> _What the task requires_
Look through the data below and extract, unchanged, the lines from the one that contains "bool_decide (pg_type i = Shm)" to the one that contains "(** What the", both included.

> _The data_

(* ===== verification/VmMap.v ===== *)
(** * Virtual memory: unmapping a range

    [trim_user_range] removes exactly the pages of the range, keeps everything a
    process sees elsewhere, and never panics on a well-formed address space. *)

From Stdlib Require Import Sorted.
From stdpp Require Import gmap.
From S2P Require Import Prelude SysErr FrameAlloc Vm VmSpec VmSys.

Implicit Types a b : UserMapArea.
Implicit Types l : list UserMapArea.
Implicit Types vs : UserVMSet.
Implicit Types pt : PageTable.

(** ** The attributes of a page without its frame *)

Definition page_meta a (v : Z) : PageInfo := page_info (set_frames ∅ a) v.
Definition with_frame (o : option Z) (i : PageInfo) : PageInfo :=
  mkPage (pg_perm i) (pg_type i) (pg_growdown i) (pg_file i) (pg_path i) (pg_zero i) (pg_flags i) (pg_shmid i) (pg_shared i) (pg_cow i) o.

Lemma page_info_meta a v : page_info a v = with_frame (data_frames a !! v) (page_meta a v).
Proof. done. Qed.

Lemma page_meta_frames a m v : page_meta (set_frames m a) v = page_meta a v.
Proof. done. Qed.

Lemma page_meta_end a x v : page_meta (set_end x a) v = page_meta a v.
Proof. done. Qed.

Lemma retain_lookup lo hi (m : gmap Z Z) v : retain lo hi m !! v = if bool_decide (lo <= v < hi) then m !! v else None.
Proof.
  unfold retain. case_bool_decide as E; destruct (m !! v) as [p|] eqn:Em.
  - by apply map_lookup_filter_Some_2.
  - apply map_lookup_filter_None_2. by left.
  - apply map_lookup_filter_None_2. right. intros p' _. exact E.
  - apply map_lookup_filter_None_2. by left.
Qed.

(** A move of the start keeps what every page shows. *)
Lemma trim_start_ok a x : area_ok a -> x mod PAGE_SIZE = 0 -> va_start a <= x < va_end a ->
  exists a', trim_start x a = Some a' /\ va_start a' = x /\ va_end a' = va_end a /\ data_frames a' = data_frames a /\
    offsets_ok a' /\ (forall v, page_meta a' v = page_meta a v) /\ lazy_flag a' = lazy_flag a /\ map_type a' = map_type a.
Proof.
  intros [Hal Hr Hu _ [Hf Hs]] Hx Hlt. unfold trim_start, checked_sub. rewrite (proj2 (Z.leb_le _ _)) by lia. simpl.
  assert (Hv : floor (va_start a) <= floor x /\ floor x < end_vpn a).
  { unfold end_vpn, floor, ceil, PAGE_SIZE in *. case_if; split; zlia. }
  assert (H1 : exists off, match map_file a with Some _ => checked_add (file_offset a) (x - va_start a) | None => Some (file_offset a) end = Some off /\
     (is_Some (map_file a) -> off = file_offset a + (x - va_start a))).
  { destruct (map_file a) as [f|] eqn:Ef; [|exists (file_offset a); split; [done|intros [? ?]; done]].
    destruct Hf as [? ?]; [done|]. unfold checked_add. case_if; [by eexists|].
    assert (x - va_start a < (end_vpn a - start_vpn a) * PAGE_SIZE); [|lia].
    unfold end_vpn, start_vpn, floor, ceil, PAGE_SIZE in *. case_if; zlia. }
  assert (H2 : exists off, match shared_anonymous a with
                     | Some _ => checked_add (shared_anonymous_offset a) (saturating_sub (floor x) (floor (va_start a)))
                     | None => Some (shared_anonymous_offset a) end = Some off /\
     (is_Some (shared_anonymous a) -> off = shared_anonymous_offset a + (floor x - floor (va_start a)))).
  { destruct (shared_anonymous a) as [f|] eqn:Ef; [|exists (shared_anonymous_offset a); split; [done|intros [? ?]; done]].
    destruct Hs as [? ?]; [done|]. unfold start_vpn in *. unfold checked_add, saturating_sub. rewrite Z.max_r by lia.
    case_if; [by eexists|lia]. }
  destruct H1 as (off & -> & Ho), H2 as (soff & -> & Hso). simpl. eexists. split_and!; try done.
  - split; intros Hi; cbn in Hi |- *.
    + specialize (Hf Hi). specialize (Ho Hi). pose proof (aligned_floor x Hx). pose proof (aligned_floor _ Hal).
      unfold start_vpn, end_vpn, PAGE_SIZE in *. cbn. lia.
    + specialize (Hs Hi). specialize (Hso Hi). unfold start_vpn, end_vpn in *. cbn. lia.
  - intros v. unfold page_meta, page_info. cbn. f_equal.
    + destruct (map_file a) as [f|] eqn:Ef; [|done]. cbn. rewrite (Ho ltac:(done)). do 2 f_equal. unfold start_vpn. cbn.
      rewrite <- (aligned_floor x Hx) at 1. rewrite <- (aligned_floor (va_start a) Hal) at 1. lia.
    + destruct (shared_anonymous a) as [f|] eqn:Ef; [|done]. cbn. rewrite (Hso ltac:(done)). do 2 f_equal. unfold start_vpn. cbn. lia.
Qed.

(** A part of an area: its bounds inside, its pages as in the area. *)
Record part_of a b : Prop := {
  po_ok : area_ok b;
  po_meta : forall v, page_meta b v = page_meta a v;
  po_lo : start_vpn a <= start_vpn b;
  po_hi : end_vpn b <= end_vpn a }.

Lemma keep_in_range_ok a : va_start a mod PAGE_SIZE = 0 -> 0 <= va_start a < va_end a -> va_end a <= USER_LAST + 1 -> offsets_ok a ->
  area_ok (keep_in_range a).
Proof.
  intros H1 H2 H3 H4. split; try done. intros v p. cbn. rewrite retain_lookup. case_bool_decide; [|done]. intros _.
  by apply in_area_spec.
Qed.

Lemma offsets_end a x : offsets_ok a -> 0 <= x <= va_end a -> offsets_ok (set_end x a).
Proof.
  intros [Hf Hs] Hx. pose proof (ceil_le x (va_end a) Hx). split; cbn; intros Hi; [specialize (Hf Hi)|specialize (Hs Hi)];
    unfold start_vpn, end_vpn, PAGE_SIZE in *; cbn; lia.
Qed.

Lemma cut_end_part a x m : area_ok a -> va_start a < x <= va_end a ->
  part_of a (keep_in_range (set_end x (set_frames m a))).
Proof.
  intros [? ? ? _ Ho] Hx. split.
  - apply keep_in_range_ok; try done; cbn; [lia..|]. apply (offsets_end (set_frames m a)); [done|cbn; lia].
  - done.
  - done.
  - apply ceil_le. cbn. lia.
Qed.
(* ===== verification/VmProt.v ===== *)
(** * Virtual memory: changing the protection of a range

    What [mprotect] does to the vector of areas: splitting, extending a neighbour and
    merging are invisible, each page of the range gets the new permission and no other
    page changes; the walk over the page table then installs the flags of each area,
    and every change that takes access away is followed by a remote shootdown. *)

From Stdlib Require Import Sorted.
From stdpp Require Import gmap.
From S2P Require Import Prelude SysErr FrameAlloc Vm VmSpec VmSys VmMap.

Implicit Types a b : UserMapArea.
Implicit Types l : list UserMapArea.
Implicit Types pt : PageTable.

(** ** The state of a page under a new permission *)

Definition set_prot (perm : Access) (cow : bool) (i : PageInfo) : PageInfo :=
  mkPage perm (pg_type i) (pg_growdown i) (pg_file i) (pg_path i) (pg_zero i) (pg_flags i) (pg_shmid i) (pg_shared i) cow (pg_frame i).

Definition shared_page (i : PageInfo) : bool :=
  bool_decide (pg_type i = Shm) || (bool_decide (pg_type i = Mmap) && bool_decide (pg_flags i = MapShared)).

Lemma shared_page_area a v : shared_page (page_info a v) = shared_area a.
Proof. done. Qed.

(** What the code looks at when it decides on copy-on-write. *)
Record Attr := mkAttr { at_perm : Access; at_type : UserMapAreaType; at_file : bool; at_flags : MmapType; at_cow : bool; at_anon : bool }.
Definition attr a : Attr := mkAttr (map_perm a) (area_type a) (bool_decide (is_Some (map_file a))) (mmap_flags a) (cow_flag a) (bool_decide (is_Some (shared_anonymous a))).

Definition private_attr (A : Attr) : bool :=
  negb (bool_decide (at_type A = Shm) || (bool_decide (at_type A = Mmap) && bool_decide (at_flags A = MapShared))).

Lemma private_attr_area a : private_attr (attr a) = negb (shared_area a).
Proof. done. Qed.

> _Answer space_
  bool_decide (pg_type i = Shm) || (bool_decide (pg_type i = Mmap) && bool_decide (pg_flags i = MapShared)).

Lemma shared_page_area a v : shared_page (page_info a v) = shared_area a.
Proof. done. Qed.

(** What the code looks at when it decides on copy-on-write. *)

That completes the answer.